(Records supplied begins)

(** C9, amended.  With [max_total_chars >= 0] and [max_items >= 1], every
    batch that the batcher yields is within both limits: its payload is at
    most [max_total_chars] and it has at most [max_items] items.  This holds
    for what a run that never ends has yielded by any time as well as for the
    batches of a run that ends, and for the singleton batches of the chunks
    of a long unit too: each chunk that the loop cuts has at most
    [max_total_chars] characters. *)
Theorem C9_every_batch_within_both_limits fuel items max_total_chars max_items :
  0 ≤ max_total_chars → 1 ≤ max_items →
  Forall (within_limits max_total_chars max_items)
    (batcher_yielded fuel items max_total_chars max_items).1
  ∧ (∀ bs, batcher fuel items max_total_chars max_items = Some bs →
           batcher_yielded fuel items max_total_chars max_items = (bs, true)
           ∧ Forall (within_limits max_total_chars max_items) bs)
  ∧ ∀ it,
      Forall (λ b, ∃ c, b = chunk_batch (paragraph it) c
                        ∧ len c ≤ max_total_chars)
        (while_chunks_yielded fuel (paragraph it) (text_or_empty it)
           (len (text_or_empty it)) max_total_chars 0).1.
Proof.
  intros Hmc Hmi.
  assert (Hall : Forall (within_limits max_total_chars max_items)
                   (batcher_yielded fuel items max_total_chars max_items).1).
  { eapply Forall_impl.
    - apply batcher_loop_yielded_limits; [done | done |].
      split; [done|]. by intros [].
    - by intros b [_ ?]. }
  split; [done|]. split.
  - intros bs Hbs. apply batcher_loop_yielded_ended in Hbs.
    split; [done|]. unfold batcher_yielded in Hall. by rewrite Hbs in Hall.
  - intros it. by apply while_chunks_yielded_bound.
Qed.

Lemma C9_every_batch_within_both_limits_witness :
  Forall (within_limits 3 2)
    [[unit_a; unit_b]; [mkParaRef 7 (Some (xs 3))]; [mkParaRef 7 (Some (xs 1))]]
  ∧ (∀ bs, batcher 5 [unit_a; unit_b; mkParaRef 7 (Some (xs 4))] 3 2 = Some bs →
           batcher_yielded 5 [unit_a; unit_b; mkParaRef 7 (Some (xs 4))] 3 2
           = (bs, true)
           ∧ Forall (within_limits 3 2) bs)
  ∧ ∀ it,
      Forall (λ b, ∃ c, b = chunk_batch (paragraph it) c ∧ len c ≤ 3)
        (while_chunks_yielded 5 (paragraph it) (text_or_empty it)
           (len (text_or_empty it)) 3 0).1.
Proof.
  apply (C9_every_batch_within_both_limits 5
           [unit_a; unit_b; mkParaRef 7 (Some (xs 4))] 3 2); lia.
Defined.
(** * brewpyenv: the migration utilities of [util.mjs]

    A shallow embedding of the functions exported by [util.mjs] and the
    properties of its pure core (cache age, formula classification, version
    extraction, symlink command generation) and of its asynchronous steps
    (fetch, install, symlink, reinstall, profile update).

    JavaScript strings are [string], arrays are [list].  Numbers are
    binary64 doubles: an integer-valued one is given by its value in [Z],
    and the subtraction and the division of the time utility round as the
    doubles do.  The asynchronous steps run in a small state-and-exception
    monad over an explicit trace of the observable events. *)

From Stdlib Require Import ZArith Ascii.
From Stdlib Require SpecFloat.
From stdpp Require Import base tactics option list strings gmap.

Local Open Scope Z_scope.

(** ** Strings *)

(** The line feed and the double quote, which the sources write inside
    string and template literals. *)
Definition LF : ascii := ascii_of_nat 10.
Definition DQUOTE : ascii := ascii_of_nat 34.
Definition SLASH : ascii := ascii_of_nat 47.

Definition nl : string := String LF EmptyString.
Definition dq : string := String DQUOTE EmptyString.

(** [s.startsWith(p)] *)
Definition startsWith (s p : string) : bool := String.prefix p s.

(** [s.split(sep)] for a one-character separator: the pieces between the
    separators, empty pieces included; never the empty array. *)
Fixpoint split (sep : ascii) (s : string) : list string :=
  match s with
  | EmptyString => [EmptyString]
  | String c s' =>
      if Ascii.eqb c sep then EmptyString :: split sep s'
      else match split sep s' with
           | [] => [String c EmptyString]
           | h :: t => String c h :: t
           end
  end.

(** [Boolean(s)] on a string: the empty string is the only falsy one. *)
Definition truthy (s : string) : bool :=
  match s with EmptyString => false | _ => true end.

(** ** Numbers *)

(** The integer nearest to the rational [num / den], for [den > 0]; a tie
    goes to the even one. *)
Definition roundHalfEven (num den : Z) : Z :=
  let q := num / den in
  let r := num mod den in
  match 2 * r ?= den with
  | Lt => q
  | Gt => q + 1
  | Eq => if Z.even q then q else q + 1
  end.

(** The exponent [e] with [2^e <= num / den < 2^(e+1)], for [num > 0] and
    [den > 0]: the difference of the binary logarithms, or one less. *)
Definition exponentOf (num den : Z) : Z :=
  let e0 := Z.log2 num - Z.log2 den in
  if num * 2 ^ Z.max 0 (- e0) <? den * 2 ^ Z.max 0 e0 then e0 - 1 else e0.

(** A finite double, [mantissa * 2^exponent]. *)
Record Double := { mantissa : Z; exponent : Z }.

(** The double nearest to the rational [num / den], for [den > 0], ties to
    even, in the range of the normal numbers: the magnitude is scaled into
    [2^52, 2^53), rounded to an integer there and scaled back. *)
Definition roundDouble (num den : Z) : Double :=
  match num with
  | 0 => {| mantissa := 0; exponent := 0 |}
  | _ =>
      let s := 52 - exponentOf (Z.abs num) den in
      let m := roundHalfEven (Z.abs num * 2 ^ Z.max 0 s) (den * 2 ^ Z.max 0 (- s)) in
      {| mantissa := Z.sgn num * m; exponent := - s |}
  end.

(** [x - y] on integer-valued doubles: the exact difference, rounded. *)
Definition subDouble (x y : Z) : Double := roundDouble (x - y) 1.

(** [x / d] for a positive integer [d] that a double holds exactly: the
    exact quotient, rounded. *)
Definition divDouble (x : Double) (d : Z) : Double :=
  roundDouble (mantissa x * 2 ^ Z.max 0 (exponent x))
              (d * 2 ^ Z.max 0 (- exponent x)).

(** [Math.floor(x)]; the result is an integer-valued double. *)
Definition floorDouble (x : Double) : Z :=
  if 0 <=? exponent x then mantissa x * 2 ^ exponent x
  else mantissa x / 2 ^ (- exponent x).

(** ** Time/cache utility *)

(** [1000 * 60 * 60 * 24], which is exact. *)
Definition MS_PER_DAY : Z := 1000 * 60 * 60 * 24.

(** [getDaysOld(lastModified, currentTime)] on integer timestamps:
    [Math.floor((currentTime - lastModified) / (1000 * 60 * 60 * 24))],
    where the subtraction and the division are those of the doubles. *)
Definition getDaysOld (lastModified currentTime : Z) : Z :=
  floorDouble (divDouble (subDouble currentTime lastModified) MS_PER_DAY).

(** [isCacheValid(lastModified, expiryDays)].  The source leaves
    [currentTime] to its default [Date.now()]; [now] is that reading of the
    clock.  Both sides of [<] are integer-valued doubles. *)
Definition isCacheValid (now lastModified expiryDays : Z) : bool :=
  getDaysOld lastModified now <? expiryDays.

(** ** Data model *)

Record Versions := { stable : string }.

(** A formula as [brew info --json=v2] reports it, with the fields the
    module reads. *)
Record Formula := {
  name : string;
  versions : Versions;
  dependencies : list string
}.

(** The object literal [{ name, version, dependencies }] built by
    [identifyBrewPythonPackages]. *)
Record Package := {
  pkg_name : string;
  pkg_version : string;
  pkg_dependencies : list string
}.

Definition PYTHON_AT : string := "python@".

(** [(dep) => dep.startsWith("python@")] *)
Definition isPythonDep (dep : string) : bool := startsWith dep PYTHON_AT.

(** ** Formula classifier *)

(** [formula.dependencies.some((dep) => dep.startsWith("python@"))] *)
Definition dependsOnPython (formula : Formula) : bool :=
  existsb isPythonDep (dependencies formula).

(Records supplied ends)

== Work to be completed ==
Return every entry verbatim.

== Solution to this task ==
(** C9, amended.  With [max_total_chars >= 0] and [max_items >= 1], every
    batch that the batcher yields is within both limits: its payload is at
    most [max_total_chars] and it has at most [max_items] items.  This holds
    for what a run that never ends has yielded by any time as well as for the
    batches of a run that ends, and for the singleton batches of the chunks
    of a long unit too: each chunk that the loop cuts has at most
    [max_total_chars] characters. *)
Theorem C9_every_batch_within_both_limits fuel items max_total_chars max_items :
  0 ≤ max_total_chars → 1 ≤ max_items →
  Forall (within_limits max_total_chars max_items)
    (batcher_yielded fuel items max_total_chars max_items).1
  ∧ (∀ bs, batcher fuel items max_total_chars max_items = Some bs →
           batcher_yielded fuel items max_total_chars max_items = (bs, true)
           ∧ Forall (within_limits max_total_chars max_items) bs)
  ∧ ∀ it,
      Forall (λ b, ∃ c, b = chunk_batch (paragraph it) c
                        ∧ len c ≤ max_total_chars)
        (while_chunks_yielded fuel (paragraph it) (text_or_empty it)
           (len (text_or_empty it)) max_total_chars 0).1.
Proof.
  intros Hmc Hmi.
  assert (Hall : Forall (within_limits max_total_chars max_items)
                   (batcher_yielded fuel items max_total_chars max_items).1).
  { eapply Forall_impl.
    - apply batcher_loop_yielded_limits; [done | done |].
      split; [done|]. by intros [].
    - by intros b [_ ?]. }
  split; [done|]. split.
  - intros bs Hbs. apply batcher_loop_yielded_ended in Hbs.
    split; [done|]. unfold batcher_yielded in Hall. by rewrite Hbs in Hall.
  - intros it. by apply while_chunks_yielded_bound.
Qed.

Lemma C9_every_batch_within_both_limits_witness :
  Forall (within_limits 3 2)
    [[unit_a; unit_b]; [mkParaRef 7 (Some (xs 3))]; [mkParaRef 7 (Some (xs 1))]]
  ∧ (∀ bs, batcher 5 [unit_a; unit_b; mkParaRef 7 (Some (xs 4))] 3 2 = Some bs →
           batcher_yielded 5 [unit_a; unit_b; mkParaRef 7 (Some (xs 4))] 3 2
           = (bs, true)
           ∧ Forall (within_limits 3 2) bs)
  ∧ ∀ it,
      Forall (λ b, ∃ c, b = chunk_batch (paragraph it) c ∧ len c ≤ 3)
        (while_chunks_yielded 5 (paragraph it) (text_or_empty it)
           (len (text_or_empty it)) 3 0).1.
Proof.
  apply (C9_every_batch_within_both_limits 5
           [unit_a; unit_b; mkParaRef 7 (Some (xs 4))] 3 2); lia.
Defined.
(** * brewpyenv: the migration utilities of [util.mjs]

    A shallow embedding of the functions exported by [util.mjs] and the
    properties of its pure core (cache age, formula classification, version
    extraction, symlink command generation) and of its asynchronous steps
    (fetch, install, symlink, reinstall, profile update).

    JavaScript strings are [string], arrays are [list].  Numbers are
    binary64 doubles: an integer-valued one is given by its value in [Z],
    and the subtraction and the division of the time utility round as the
    doubles do.  The asynchronous steps run in a small state-and-exception
    monad over an explicit trace of the observable events. *)

From Stdlib Require Import ZArith Ascii.
From Stdlib Require SpecFloat.
From stdpp Require Import base tactics option list strings gmap.

Local Open Scope Z_scope.

(** ** Strings *)

(** The line feed and the double quote, which the sources write inside
    string and template literals. *)
Definition LF : ascii := ascii_of_nat 10.
Definition DQUOTE : ascii := ascii_of_nat 34.
Definition SLASH : ascii := ascii_of_nat 47.

Definition nl : string := String LF EmptyString.
Definition dq : string := String DQUOTE EmptyString.

(** [s.startsWith(p)] *)
Definition startsWith (s p : string) : bool := String.prefix p s.

(** [s.split(sep)] for a one-character separator: the pieces between the
    separators, empty pieces included; never the empty array. *)
Fixpoint split (sep : ascii) (s : string) : list string :=
  match s with
  | EmptyString => [EmptyString]
  | String c s' =>
      if Ascii.eqb c sep then EmptyString :: split sep s'
      else match split sep s' with
           | [] => [String c EmptyString]
           | h :: t => String c h :: t
           end
  end.

(** [Boolean(s)] on a string: the empty string is the only falsy one. *)
Definition truthy (s : string) : bool :=
  match s with EmptyString => false | _ => true end.

(** ** Numbers *)

(** The integer nearest to the rational [num / den], for [den > 0]; a tie
    goes to the even one. *)
Definition roundHalfEven (num den : Z) : Z :=
  let q := num / den in
  let r := num mod den in
  match 2 * r ?= den with
  | Lt => q
  | Gt => q + 1
  | Eq => if Z.even q then q else q + 1
  end.

(** The exponent [e] with [2^e <= num / den < 2^(e+1)], for [num > 0] and
    [den > 0]: the difference of the binary logarithms, or one less. *)
Definition exponentOf (num den : Z) : Z :=
  let e0 := Z.log2 num - Z.log2 den in
  if num * 2 ^ Z.max 0 (- e0) <? den * 2 ^ Z.max 0 e0 then e0 - 1 else e0.

(** A finite double, [mantissa * 2^exponent]. *)
Record Double := { mantissa : Z; exponent : Z }.

(** The double nearest to the rational [num / den], for [den > 0], ties to
    even, in the range of the normal numbers: the magnitude is scaled into
    [2^52, 2^53), rounded to an integer there and scaled back. *)
Definition roundDouble (num den : Z) : Double :=
  match num with
  | 0 => {| mantissa := 0; exponent := 0 |}
  | _ =>
      let s := 52 - exponentOf (Z.abs num) den in
      let m := roundHalfEven (Z.abs num * 2 ^ Z.max 0 s) (den * 2 ^ Z.max 0 (- s)) in
      {| mantissa := Z.sgn num * m; exponent := - s |}
  end.

(** [x - y] on integer-valued doubles: the exact difference, rounded. *)
Definition subDouble (x y : Z) : Double := roundDouble (x - y) 1.

(** [x / d] for a positive integer [d] that a double holds exactly: the
    exact quotient, rounded. *)
Definition divDouble (x : Double) (d : Z) : Double :=
  roundDouble (mantissa x * 2 ^ Z.max 0 (exponent x))
              (d * 2 ^ Z.max 0 (- exponent x)).

(** [Math.floor(x)]; the result is an integer-valued double. *)
Definition floorDouble (x : Double) : Z :=
  if 0 <=? exponent x then mantissa x * 2 ^ exponent x
  else mantissa x / 2 ^ (- exponent x).

(** ** Time/cache utility *)

(** [1000 * 60 * 60 * 24], which is exact. *)
Definition MS_PER_DAY : Z := 1000 * 60 * 60 * 24.

(** [getDaysOld(lastModified, currentTime)] on integer timestamps:
    [Math.floor((currentTime - lastModified) / (1000 * 60 * 60 * 24))],
    where the subtraction and the division are those of the doubles. *)
Definition getDaysOld (lastModified currentTime : Z) : Z :=
  floorDouble (divDouble (subDouble currentTime lastModified) MS_PER_DAY).

(** [isCacheValid(lastModified, expiryDays)].  The source leaves
    [currentTime] to its default [Date.now()]; [now] is that reading of the
    clock.  Both sides of [<] are integer-valued doubles. *)
Definition isCacheValid (now lastModified expiryDays : Z) : bool :=
  getDaysOld lastModified now <? expiryDays.

(** ** Data model *)

Record Versions := { stable : string }.

(** A formula as [brew info --json=v2] reports it, with the fields the
    module reads. *)
Record Formula := {
  name : string;
  versions : Versions;
  dependencies : list string
}.

(** The object literal [{ name, version, dependencies }] built by
    [identifyBrewPythonPackages]. *)
Record Package := {
  pkg_name : string;
  pkg_version : string;
  pkg_dependencies : list string
}.

Definition PYTHON_AT : string := "python@".

(** [(dep) => dep.startsWith("python@")] *)
Definition isPythonDep (dep : string) : bool := startsWith dep PYTHON_AT.

(** ** Formula classifier *)

(** [formula.dependencies.some((dep) => dep.startsWith("python@"))] *)
Definition dependsOnPython (formula : Formula) : bool :=
  existsb isPythonDep (dependencies formula).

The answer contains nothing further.